Despite an exceptional promptness in the development of the COVID-19 vaccine, vaccination programs faced several barriers [4]. Production delays, logistical challenges, vaccine-induced immune thrombocytopenia (VITT) after immunization with adenoviral vector vaccines, and highly transmissible and resistant variants of SARS-CoV-2 increased the need for adapting vaccination regimens combining different vaccines.
Generally, experimental evidence has suggested that heterologous vaccination improves the immune response [5]; indeed, heterologous vaccination has been applied in various vaccination programs against other viruses (e.g., Ebola) [6]. Focusing on COVID-19, several studies investigated the immunogenicity and reactogenicity of such regimens, principally combining the adenoviral vaccine ChAdOx1 with the mRNA vaccine BNT162b2 [7].
The literature has consistently reported a greater effect of heterologous vaccination. The study by Liu et al. [8] showed that a heterologous regimen with a 4-week prime–boost interval, combining the ChAdOx1 nCoV-19 and BNT162b2 vaccines, stimulated a higher immune response than a homologous regimen (ChAdOx1/ChAdOx1). The study reported significantly higher neutralizing antibody titers and higher T-cell responses. A significant increase in the frequency of memory B cells (RBD) and a stronger T-cell response was observed after 4-week heterologous ChAdOx1 and BNT162b2 vaccination by Pozzetto et al. [8]. Moreover, this study showed a stronger neutralizing activity regardless of the SARS-CoV-2 beta variant. A significant increase in antibody titers was also observed after the 8-week study by Gross et al. [9], and after the 4-week study by Westrop et al. [10], where antibodies also remained significantly higher in heterologous-vaccinated individuals with ChAdOx1 and BNT162b2 after 12 weeks, as compared to BNT162b2/BNT162b2 or ChAdOx1/ChAdOx1. Hillus et al. [11] showed that heterologous vaccination (ChAdOx1/BNT162b2) with a vaccine interval of 10–12 weeks is at least as immunogenic as homologous vaccination with BNT162b2 with a 3-week prime–boost interval.

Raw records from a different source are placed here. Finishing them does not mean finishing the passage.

(** The German vocabulary. *)
Lemma vocabs_no_duplicates_witness :
  exists vocab, VOCABS_at "german" = Some vocab /\ NoDup vocab.
Proof.
  destruct (VOCABS_at "german") as [vocab|] eqn:Hk.
  - exists vocab. split; [reflexivity|].
    exact (vocabs_no_duplicates "german" vocab Hk).
  - vm_compute in Hk. discriminate Hk.
Defined.

(** The currency signs of the display. *)
Lemma vocabs_display_kept_witness :
  VOCABS_display !! "currency" = Some (lit "£€¥¢฿")
  /\ VOCABS_at "currency" = Some (lit "£€¥¢฿").
Proof.
  assert (Hk : VOCABS_display !! "currency" = Some (lit "£€¥¢฿")).
  { vm_compute. reflexivity. }
  split; [exact Hk|].
  exact (vocabs_display_kept "currency" _ Hk).
Defined.


(** A channel-first tensor behind a numpy page: its channel count is
    handed on as its height. *)
Lemma later_pages_follow_first_page_witness :
  [chw 3 32 64] !! 0 = Some (chw 3 32 64)
  /\ shape (chw 3 32 64) = [3; 32; 64]%N
  /\ exists shapes,
       snd (forward predictor [hwc 256 512 3; chw 3 32 64] tt s0)
       = DocumentBuilder_call (doc_builder predictor)
           [[full_box]; [full_box]] [[a_word]; [a_word]] shapes
       /\ shapes !! 1 = Some [3; 32]%N
       /\ exists doc,
            DocumentBuilder_call (doc_builder predictor)
              [[full_box]; [full_box]] [[a_word]; [a_word]] shapes = inr doc
            /\ map dimensions (doc_pages doc) !! 1 = Some [3; 32]%N.
Proof.
  split; [reflexivity|]. split; [reflexivity|].
  destruct (later_pages_follow_first_page predictor (hwc 256 512 3) [chw 3 32 64]
              tt s0 0 (chw 3 32 64) 3 32 64 eq_refl eq_refl) as [_ Happ].
  destruct (Happ 1 [[full_box]; [full_box]] [[hwc 256 512 3]; [chw 3 32 64]]
           [[full_box]; [full_box]] 2 [a_word; a_word]
           [[full_box]; [full_box]] [[a_word]; [a_word]]
           eq_refl eq_refl eq_refl eq_refl eq_refl) as (shapes & Hres & Hsh).
  exists shapes. split; [exact Hres|]. split; [exact Hsh|].
  destruct shapes as [|sh0 [|sh1 shapes]]; [discriminate Hsh ..|].
  injection Hsh as ->.
  eexists. split; [reflexivity | reflexivity].
Defined.

(** A detection predictor that raises: the run raises the same, in the
    state detection left, after that one call. *)
Lemma forward_passes_arguments_witness :
  bad_ndim [hwc 4 5 3] = false
  /\ det_predictor failing_predictor [hwc 4 5 3] tt (world s0)
     = (1, inl (Raised "RuntimeError" "detection failed"))
  /\ forward failing_predictor [hwc 4 5 3] tt s0
     = ({| world := 1; calls := [det_call [hwc 4 5 3] tt] |},
        inl (Raised "RuntimeError" "detection failed")).
Proof.
  split; [reflexivity|]. split; [reflexivity|].
  destruct (forward_passes_arguments failing_predictor [hwc 4 5 3] tt s0)
    as (_ & _ & Hdet & _).
  exact (Hdet 1 (Raised "RuntimeError" "detection failed") eq_refl eq_refl).
Defined.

The CombivacS study [12] demonstrated that a second dose of BNT162b2 administered 8–12 weeks after a primer of ChAdOx1 nCoV-19 generated a robust immune response; furthermore, the proportion of subjects who reached an antibody titer of over 75 AU/mL was higher after 15 weeks in the heterologous ChAdOx1 and BNT162b2 group than in the homologous group (BNT162b2/BNT162b2) [13].
Less evidence has been produced on the immunogenicity of heterologous vaccination combining the adenoviral vaccine ChAdOx1 with the mRNA-1273 vaccine [14,15,16,17]. Only one study tested the combination of ChAdOx1 with mRNA-1273, showing that SARS-CoV-2 spike protein (S) and RBD-specific IgG levels were significantly higher [14]. Gram et al. [15], in a test of 2-week heterologous mRNA vaccinations (BNT162b2 or mRNA-1273), obtained 92% vaccination effectiveness (VE) in heterologous-vaccinated individuals versus a VE of 58% in the homologous group given ChAdOx1/ChAdOx1. Cellular and serological immune responses were significantly stronger with mRNA vaccines, including against variants of concern (VOCs; p < 0.005), in the 15-week study by Fabricius et al. [16], while an increase in spike-specific IgG and spike-specific T-cell levels was observed in the 11-week study by Schmidt et al. [17] after heterologous vaccination.
This evidence indicates that a heterologous prime–boost regimen could be used due to the high elicitation and reactogenicity of the immune response, similar to homologous regimens [18]. However, these findings should be interpreted with caution due to the lack of long-term follow-up on vaccination safety profiles, along with their immunological outputs and clinical impacts [19]. Furthermore, although the mRNA-1273 vaccine has been largely used against COVID-19, few studies have investigated the antibody response after a second boost of heterologous vaccination with mRNA-1273. Lastly, all studies investigated small sample sizes with short follow-ups.
Therefore, this study has set two main objectives: (i) to test the antibody response to the SARS-CoV-2 spike protein 25 weeks after a heterologous regimen with vaccination with mRNA-1273 after a first dose of ChAdOx1; and (ii) to evaluate the associated characteristics of this antibody response.

2. Materials and Methods

A cross-sectional study was conducted.

2.1. Participants and Setting

To be included in the study, individuals had to (i) be between 18 and 60 years of age; (ii) have received a first dose of the ChAdOx1 nCoV-19 vaccine (Vaxzevria®) between 27 March and 8 April 2021, and a second dose of the mRNA-1273 vaccine (Spikevax®) between 16 June and 1 July 2021; and (iii) not be infected by SARS-CoV-2 between the 2 doses. Participants were subjected to a blood test at 25 weeks after the second dose (from 15 November to 31 December 2021).
The site for the vaccination was in Northwest Italy (Piedmont), operated by the University of Torino in collaboration with the local health authority (ASL TO 1). Blood samples were collected and processed at the local hospital (AOU Città della Salute e della Scienza di Torino).

2.2. Data Collection

An email requesting interest in participation and containing a study information sheet was sent to the possible participants. A questionnaire was created according to the literature and administered before blood sampling. The data on sociodemographic characteristics (i.e., sex, age) and relevant clinical characteristics (i.e., body mass index (BMI), presence of coagulopathy, allergies, illness- or therapy-related immunosuppression, relevant changes in health status in the period between the first and the second dose and, finally, SARS-CoV-2 infection after the second dose of the vaccine) were collected.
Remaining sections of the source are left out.